**EXERCISE:** Copy verbatim the block of lines in the entries below whose first line contains "JStr s => negb" and whose last line contains "substring of a". Leave out all other lines.

──────── GIVEN DATA

(** * Contoso Restaurants orchestrator: sub-agent client and routing loop

    A shallow embedding of [agents/orchestrator/main.py]: the helper
    [_call_sub_agent] that posts a question to a specialist agent and
    extracts the answer from the decoded response, the two tools built on
    it, and the LangGraph loop [llm_call] / [should_continue] /
    [tool_node].

    Conventions of the model.
    - A Python [str] is a [string]; every [ascii] stands for one character
      (code points below 256), so that slicing counts characters.
    - A decoded JSON document is a [json] value; JSON numbers are
      restricted to integers, and a [dict] is an association list read
      from the left, which keeps the insertion order that iteration and
      [str] show.
    - A Python exception is a value of [exn]; code that may raise returns
      a [pyres].
    - Calls that leave the process (credential, HTTP, chat model) are
      answered by oracles of the [World] and recorded in a trace.
    - Logging is modelled only where formatting the log line can raise. *)

From Stdlib Require Import String Ascii List ZArith Lia Bool DecimalString.
Import ListNotations.
Local Open Scope list_scope.
Local Open Scope string_scope.
Local Set Warnings "-register-all".

(** ** Python values and exceptions *)

Module Py.

Inductive json : Type :=
| JNull
| JBool (b : bool)
| JNum (n : Z)
| JStr (s : string)
| JArr (items : list json)
| JObj (fields : list (string * json)).

Inductive exn : Type :=
| HTTPStatusError (status_code : Z)
| RequestError
| TypeError
| AttributeError
| KeyError
| IndexError
| ValueError
| OtherError (name : string).

Inductive pyres (A : Type) : Type :=
| Ret (a : A)
| Raise (e : exn).

Arguments Ret {A} a.
Arguments Raise {A} e.

Definition bind {A B : Type} (c : pyres A) (k : A -> pyres B) : pyres B :=
  match c with
  | Ret a => k a
  | Raise e => Raise e
  end.

Notation "x <- c ;; k" := (bind c (fun x => k))
  (at level 61, c at next level, right associativity).

(** The exceptions that reading a decoded value can raise. *)
Definition internal (e : exn) : Prop :=
  match e with
  | TypeError | AttributeError | KeyError | IndexError => True
  | _ => False
  end.

(** *** Strings *)

Definition nl : string := String (ascii_of_nat 10) EmptyString.
Definition dquote : ascii := ascii_of_nat 34.
Definition squote : ascii := ascii_of_nat 39.
Definition backslash : ascii := ascii_of_nat 92.
Definition slash : ascii := ascii_of_nat 47.

(** [s[:n]] *)
Definition slice_to (n : nat) (s : string) : string := substring 0 n s.

(** [sep.join(parts)] *)
Definition join (sep : string) (parts : list string) : string :=
  String.concat sep parts.

(** [needle in hay] on two strings *)
Fixpoint contains (needle hay : string) : bool :=
  prefix needle hay ||
  match hay with
  | EmptyString => false
  | String _ rest => contains needle rest
  end.

(** [text] holds [part] somewhere. *)
Definition mentions (text part : string) : Prop :=
  exists before after, text = before ++ part ++ after.

(** [s.rstrip('/')]: every trailing slash is dropped. *)
Fixpoint rstrip_slash (s : string) : string :=
  match s with
  | EmptyString => EmptyString
  | String c rest =>
      match rstrip_slash rest with
      | EmptyString => if Ascii.eqb c slash then EmptyString
                       else String c EmptyString
      | kept => String c kept
      end
  end.


(** [str(n)] for an integer *)
Definition dec (n : Z) : string := NilZero.string_of_int (Z.to_int n).

(** *** [repr] and [str] *)

Definition hex_digit (n : nat) : ascii :=
  nth n ["0"; "1"; "2"; "3"; "4"; "5"; "6"; "7";
         "8"; "9"; "a"; "b"; "c"; "d"; "e"; "f"]%char "0"%char.

(** Characters that [repr] writes as an escape: the controls, DEL, and in
    the upper half the C1 controls, the no-break space and the soft
    hyphen. *)
Definition needs_hex (n : nat) : bool :=
  ((n <? 32) || (n =? 127) || ((128 <=? n) && (n <=? 160)) || (n =? 173))%nat.

Definition repr_char (quote c : ascii) : string :=
  let n := nat_of_ascii c in
  if Ascii.eqb c quote || Ascii.eqb c backslash
  then String backslash (String c EmptyString)
  else if (n =? 9)%nat then String backslash "t"
  else if (n =? 10)%nat then String backslash "n"
  else if (n =? 13)%nat then String backslash "r"
  else if needs_hex n
  then String backslash
         (String "x" (String (hex_digit (n / 16)%nat)
                        (String (hex_digit (n mod 16)%nat) EmptyString)))
  else String c EmptyString.

Fixpoint has_char (c : ascii) (s : string) : bool :=
  match s with
  | EmptyString => false
  | String d rest => Ascii.eqb c d || has_char c rest
  end.

Fixpoint repr_chars (quote : ascii) (s : string) : string :=
  match s with
  | EmptyString => EmptyString
  | String c rest => repr_char quote c ++ repr_chars quote rest
  end.

(** [repr(s)]: single quotes, unless the text holds a single quote and no
    double quote. *)
Definition repr_str (s : string) : string :=
  let quote := if has_char squote s && negb (has_char dquote s)
               then dquote else squote in
  String quote (repr_chars quote s ++ String quote EmptyString).

Fixpoint py_repr (v : json) : string :=
  match v with
  | JNull => "None"
  | JBool true => "True"
  | JBool false => "False"
  | JNum n => dec n
  | JStr s => repr_str s
  | JArr items => "[" ++ join ", " (map py_repr items) ++ "]"
  | JObj fields =>
      "{" ++ join ", "
               (map (fun kv => let '(k, x) := kv in
                               repr_str k ++ ": " ++ py_repr x) fields)
          ++ "}"
  end.

(** [str(v)] *)
Definition py_str (v : json) : string :=
  match v with
  | JStr s => s
  | _ => py_repr v
  end.

(** *** Truth value, membership, subscripts *)

(** [bool(v)] *)
Definition truthy (v : json) : bool :=
  match v with
  | JNull => false
  | JBool b => b
  | JNum n => negb (n =? 0)%Z
  | JStr s => negb (s =? "")
  | JArr items => match items with [] => false | _ => true end
  | JObj fields => match fields with [] => false | _ => true end
  end.

Fixpoint lookup (k : string) (fields : list (string * json)) : option json :=
  match fields with
  | [] => None
  | (k', x) :: rest => if k =? k' then Some x else lookup k rest
  end.

Definition is_str (k : string) (v : json) : bool :=
  match v with
  | JStr s => s =? k
  | _ => false
  end.

(** [k in v] for a string [k]: key of a dict, element of a list,
    substring of a string; the other values are not containers. *)
Definition py_in (k : string) (v : json) : pyres bool :=
  match v with
  | JObj fields => Ret (match lookup k fields with Some _ => true | None => false end)
  | JArr items => Ret (existsb (is_str k) items)
  | JStr s => Ret (contains k s)
  | _ => Raise TypeError
  end.

(** [v[k]] for a string [k] *)
Definition getitem (k : string) (v : json) : pyres json :=
  match v with
  | JObj fields =>
      match lookup k fields with
      | Some x => Ret x
      | None => Raise KeyError
      end
  | _ => Raise TypeError
  end.

(** [v[0]]: a dict decoded from JSON has string keys only. *)
Definition getitem0 (v : json) : pyres json :=
  match v with
  | JArr (x :: _) => Ret x
  | JArr [] => Raise IndexError
  | JStr (String c _) => Ret (JStr (String c EmptyString))
  | JStr EmptyString => Raise IndexError
  | JObj _ => Raise KeyError
  | _ => Raise TypeError
  end.

(** [v.get(k, default)]: only a dict has the method. *)
Definition dict_get (k : string) (default : json) (v : json) : pyres json :=
  match v with
  | JObj fields =>
      Ret (match lookup k fields with Some x => x | None => default end)
  | _ => Raise AttributeError
  end.

Fixpoint chars (s : string) : list json :=
  match s with
  | EmptyString => []
  | String c rest => JStr (String c EmptyString) :: chars rest
  end.

(** The values a [for] loop over [v] visits. *)
Definition iterate (v : json) : pyres (list json) :=
  match v with
  | JArr items => Ret items
  | JStr s => Ret (chars s)
  | JObj fields => Ret (map (fun kv => JStr (fst kv)) fields)
  | _ => Raise TypeError
  end.

(** Formatting [f"{v[:200]}"] in a log line: strings and lists can be
    sliced; a dict (unhashable slice, a missing key from Python 3.12 on)
    and the scalars raise. *)
Definition log_slice (v : json) : pyres unit :=
  match v with
  | JStr _ | JArr _ => Ret tt
  | _ => Raise TypeError
  end.

(** ["\n".join(texts)]: every element must be a string. *)
Fixpoint as_strings (texts : list json) : pyres (list string) :=
  match texts with
  | [] => Ret []
  | JStr s :: rest => ss <- as_strings rest ;; Ret (s :: ss)
  | _ :: _ => Raise TypeError
  end.

Definition join_nl (texts : list json) : pyres string :=
  ss <- as_strings texts ;; Ret (join nl ss).

End Py.

(** ** The sub-agent client *)

Module SubAgent.
Import Py.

────────────────

**SOLUTION FOR THIS TASK:**
  | JStr s => negb (s =? "")
  | JArr items => match items with [] => false | _ => true end
  | JObj fields => match fields with [] => false | _ => true end
  end.

Fixpoint lookup (k : string) (fields : list (string * json)) : option json :=
  match fields with
  | [] => None
  | (k', x) :: rest => if k =? k' then Some x else lookup k rest
  end.

Definition is_str (k : string) (v : json) : bool :=
  match v with
  | JStr s => s =? k
  | _ => false
  end.

(** [k in v] for a string [k]: key of a dict, element of a list,
    substring of a string; the other values are not containers. *)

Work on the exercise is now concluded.